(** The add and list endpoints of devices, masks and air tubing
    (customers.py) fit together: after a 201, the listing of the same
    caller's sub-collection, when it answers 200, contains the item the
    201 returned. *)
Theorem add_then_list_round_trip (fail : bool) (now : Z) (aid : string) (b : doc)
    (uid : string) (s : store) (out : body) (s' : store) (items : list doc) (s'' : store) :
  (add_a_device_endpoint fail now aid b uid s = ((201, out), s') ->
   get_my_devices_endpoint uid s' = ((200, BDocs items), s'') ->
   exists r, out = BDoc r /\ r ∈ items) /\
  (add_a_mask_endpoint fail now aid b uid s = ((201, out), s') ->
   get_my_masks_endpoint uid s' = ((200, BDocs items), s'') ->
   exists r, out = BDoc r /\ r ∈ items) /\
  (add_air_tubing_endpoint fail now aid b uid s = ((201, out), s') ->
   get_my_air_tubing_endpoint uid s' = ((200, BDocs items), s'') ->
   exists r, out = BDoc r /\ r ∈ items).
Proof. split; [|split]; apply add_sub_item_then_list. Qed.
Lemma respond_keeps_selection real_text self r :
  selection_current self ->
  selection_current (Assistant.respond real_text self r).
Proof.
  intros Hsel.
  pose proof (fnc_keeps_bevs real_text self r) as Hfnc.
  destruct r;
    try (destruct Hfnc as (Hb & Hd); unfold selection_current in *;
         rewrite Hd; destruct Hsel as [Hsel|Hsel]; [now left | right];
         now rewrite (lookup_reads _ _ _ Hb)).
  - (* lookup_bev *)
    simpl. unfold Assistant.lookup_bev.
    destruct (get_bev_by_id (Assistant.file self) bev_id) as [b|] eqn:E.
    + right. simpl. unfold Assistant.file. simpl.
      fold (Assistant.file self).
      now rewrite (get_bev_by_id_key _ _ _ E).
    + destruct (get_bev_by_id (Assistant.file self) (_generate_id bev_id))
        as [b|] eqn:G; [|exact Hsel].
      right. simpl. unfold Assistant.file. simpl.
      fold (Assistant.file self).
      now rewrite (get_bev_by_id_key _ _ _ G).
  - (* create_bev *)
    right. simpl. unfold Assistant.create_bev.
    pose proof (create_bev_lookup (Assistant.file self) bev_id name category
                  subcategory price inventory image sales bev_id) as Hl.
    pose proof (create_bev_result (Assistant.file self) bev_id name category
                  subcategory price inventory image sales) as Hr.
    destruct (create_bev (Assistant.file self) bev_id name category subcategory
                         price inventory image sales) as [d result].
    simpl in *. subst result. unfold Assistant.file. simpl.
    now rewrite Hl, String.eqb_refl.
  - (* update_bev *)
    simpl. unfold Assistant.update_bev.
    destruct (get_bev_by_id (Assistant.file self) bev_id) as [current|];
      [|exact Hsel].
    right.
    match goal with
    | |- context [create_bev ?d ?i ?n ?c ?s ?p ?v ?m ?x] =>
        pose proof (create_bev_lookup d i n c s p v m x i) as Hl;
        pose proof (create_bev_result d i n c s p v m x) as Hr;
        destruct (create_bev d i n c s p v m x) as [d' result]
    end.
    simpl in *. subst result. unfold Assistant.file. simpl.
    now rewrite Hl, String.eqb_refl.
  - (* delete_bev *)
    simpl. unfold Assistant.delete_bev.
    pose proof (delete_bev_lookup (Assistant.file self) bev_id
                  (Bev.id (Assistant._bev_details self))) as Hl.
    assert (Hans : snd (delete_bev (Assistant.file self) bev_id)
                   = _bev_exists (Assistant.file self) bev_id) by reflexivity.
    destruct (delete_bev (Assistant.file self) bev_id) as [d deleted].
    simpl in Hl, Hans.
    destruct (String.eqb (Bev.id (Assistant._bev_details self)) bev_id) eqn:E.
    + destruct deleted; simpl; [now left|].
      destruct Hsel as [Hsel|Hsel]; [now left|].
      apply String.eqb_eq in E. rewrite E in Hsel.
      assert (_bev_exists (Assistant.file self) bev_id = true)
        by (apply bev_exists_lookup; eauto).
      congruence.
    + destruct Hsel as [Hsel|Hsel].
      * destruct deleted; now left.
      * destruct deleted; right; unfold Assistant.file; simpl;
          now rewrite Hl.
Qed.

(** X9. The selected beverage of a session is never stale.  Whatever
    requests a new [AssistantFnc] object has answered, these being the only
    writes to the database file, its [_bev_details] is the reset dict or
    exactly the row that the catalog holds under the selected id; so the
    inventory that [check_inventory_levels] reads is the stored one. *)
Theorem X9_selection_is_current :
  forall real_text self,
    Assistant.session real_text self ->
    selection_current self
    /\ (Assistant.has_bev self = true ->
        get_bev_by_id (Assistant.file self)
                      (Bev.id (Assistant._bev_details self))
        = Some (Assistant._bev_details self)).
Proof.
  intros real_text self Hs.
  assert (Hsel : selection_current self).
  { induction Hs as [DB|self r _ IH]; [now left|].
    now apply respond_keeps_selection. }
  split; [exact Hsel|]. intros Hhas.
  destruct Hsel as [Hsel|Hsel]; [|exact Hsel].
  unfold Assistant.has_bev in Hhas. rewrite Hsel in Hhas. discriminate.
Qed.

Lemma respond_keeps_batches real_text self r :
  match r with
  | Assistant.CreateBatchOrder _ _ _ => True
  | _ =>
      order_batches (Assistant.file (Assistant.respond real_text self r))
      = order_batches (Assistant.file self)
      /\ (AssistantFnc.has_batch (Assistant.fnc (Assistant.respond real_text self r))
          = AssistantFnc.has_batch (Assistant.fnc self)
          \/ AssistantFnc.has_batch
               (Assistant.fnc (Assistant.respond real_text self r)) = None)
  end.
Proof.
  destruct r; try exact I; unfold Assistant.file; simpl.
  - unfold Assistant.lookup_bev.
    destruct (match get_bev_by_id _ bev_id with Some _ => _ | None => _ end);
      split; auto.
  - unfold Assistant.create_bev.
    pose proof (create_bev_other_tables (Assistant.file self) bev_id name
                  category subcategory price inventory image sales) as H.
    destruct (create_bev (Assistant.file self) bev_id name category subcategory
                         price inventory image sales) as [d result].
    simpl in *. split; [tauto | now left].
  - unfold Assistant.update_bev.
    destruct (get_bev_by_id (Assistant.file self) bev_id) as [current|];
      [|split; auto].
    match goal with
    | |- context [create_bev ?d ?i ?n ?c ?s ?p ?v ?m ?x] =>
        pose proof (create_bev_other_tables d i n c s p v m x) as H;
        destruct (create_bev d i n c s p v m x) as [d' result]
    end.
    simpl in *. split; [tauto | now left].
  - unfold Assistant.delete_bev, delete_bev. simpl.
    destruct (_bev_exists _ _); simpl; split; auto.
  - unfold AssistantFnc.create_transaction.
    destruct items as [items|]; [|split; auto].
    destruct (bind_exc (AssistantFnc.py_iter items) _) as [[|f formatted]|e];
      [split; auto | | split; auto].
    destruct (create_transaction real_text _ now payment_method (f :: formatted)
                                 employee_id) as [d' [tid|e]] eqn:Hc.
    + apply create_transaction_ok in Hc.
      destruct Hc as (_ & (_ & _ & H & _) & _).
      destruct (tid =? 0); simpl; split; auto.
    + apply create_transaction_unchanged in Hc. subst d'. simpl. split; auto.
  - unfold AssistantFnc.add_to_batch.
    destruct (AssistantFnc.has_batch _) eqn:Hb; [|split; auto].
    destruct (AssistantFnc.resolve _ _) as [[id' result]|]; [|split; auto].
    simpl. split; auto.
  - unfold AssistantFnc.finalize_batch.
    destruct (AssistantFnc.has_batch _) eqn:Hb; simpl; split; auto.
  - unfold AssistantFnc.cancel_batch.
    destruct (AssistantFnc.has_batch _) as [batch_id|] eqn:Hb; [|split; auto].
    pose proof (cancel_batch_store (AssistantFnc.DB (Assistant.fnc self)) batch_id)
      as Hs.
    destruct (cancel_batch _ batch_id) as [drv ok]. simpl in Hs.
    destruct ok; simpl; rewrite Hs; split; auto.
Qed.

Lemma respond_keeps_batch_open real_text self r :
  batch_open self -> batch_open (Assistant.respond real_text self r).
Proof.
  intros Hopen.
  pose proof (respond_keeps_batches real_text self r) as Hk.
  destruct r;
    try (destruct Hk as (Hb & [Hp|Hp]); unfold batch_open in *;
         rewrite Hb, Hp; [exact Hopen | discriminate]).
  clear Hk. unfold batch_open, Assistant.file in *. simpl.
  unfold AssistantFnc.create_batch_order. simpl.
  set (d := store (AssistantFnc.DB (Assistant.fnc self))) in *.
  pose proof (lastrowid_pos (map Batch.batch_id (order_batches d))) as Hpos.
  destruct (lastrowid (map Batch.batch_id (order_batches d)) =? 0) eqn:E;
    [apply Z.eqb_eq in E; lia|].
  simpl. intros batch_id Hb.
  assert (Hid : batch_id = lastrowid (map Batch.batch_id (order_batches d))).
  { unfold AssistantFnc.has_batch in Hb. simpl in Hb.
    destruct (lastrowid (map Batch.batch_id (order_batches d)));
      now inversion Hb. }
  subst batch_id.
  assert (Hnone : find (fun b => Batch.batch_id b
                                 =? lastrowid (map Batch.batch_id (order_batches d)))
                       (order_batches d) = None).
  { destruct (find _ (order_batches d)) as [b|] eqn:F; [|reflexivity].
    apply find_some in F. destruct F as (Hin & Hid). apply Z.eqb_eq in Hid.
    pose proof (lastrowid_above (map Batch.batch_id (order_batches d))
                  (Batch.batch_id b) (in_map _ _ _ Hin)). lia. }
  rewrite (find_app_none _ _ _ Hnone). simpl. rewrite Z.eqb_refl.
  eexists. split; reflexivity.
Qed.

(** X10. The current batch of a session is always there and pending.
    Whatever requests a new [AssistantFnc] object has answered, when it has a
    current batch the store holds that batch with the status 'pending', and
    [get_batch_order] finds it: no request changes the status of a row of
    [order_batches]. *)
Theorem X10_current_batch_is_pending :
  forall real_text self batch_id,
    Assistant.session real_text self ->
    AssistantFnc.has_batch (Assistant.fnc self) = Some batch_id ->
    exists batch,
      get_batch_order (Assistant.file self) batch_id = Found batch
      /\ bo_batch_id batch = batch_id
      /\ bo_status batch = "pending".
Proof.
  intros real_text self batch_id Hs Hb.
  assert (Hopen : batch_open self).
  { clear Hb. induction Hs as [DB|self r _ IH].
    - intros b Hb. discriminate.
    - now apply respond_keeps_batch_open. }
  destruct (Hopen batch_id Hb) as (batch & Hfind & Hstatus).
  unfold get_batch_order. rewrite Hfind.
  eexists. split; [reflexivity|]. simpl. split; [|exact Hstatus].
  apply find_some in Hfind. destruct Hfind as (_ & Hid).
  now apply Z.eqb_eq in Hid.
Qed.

__________

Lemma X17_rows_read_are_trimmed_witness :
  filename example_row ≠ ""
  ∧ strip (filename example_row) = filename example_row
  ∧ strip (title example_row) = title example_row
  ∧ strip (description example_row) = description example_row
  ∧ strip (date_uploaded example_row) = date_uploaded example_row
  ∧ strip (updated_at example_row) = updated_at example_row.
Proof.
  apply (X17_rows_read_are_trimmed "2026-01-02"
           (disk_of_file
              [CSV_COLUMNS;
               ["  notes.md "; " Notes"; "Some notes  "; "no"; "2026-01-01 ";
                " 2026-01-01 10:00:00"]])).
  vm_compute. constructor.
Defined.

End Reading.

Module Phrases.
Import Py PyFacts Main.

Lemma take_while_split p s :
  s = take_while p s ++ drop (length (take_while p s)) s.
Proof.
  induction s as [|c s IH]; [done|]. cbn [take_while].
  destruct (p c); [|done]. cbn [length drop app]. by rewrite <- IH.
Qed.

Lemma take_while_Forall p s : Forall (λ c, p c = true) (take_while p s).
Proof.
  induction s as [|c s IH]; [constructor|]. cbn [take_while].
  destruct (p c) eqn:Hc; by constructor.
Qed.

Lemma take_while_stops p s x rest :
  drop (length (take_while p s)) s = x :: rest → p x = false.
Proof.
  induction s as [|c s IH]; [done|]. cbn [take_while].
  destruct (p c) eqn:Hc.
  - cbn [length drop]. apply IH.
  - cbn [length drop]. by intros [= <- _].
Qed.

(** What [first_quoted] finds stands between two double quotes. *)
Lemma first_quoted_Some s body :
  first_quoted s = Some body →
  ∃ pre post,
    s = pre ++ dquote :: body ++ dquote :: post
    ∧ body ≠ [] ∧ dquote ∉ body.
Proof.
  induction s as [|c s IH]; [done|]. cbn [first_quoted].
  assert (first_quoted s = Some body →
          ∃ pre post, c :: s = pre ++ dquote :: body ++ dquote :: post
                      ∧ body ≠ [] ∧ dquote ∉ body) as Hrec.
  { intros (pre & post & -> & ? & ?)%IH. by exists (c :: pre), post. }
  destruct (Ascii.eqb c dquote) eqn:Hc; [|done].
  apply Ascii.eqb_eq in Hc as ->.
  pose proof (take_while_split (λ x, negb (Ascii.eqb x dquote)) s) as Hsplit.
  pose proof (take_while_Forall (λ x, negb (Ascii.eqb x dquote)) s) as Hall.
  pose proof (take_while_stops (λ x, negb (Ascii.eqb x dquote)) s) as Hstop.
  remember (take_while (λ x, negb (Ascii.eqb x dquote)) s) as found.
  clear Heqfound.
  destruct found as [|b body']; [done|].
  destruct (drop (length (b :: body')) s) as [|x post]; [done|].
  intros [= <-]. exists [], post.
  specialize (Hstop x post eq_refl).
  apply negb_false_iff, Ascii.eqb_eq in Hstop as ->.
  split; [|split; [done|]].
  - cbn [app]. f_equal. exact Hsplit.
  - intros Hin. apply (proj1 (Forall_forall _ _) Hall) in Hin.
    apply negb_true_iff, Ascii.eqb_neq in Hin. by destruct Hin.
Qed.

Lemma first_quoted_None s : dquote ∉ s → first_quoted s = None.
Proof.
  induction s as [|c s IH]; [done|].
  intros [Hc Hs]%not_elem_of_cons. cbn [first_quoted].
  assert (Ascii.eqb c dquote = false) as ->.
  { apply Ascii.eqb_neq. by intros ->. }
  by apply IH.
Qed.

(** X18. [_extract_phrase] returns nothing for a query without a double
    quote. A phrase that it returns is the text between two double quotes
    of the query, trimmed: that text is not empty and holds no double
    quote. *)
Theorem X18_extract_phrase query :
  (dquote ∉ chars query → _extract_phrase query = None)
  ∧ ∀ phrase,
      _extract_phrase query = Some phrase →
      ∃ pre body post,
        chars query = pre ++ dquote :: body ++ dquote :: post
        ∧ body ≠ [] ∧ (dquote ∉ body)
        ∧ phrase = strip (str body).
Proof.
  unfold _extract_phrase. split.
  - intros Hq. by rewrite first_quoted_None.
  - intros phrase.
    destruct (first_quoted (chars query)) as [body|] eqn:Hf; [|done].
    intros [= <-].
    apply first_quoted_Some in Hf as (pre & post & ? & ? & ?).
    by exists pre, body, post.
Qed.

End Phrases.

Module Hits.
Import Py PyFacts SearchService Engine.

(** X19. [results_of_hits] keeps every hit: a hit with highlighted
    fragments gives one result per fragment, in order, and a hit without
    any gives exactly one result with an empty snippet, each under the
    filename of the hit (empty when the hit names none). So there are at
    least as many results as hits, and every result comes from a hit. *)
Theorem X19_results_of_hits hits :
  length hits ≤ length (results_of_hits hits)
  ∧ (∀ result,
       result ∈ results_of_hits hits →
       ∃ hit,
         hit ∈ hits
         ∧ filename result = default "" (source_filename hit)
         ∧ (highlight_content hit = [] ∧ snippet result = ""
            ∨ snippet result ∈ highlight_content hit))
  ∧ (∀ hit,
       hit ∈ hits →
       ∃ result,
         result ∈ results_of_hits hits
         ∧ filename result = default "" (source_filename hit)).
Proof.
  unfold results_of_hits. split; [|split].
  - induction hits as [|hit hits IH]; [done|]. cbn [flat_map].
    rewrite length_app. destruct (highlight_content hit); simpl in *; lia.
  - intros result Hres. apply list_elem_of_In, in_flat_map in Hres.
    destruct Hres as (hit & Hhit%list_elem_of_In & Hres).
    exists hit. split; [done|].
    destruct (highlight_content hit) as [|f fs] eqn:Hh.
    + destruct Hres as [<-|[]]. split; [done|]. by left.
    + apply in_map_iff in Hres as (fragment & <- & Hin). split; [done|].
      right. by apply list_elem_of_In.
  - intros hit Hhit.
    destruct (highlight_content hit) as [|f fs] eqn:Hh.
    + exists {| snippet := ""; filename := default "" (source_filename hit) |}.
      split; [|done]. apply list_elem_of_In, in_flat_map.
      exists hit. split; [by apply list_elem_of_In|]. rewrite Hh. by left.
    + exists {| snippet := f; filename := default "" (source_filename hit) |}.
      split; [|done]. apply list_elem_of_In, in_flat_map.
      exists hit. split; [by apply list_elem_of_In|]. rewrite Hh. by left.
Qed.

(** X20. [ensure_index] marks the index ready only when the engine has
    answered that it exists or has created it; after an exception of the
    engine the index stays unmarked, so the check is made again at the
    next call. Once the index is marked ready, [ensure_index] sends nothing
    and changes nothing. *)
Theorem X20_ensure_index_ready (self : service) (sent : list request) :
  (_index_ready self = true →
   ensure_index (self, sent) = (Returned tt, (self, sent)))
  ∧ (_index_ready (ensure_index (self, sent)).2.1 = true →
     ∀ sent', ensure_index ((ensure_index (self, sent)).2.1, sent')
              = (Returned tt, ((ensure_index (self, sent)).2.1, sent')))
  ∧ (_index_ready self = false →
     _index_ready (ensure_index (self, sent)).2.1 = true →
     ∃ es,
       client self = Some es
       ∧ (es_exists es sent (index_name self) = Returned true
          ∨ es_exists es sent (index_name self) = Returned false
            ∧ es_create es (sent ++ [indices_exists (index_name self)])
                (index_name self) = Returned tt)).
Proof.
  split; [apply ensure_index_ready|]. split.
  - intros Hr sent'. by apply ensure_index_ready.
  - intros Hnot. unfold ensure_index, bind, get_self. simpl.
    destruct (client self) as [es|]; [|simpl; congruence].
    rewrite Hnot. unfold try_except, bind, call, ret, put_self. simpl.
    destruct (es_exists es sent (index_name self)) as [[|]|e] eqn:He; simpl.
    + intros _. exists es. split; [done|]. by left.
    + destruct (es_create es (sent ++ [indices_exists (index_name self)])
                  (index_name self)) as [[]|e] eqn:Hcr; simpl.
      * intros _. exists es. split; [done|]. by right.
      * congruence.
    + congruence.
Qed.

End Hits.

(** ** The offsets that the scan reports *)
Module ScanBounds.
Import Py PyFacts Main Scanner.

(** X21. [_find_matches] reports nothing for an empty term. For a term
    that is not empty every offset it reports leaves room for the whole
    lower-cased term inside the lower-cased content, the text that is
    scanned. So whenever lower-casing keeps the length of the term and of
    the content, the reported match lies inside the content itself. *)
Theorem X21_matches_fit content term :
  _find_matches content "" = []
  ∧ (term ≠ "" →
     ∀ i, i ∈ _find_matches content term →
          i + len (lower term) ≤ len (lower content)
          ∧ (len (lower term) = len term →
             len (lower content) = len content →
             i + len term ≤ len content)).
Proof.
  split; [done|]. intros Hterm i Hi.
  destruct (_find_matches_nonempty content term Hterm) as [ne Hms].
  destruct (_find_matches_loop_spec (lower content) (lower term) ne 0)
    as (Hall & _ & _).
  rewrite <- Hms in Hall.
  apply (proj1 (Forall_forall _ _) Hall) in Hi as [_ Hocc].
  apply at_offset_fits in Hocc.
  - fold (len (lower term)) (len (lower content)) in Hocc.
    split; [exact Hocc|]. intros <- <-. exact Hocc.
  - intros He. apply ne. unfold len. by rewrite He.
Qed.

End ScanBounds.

__________

▸ **WHAT THIS TASK INVOLVES**: Copy all lines of the listing above that contain the string "exactly".

▸ **SOLUTION**:
    exactly the row that the catalog holds under the selected id; so the
    any gives exactly one result with an empty snippet, each under the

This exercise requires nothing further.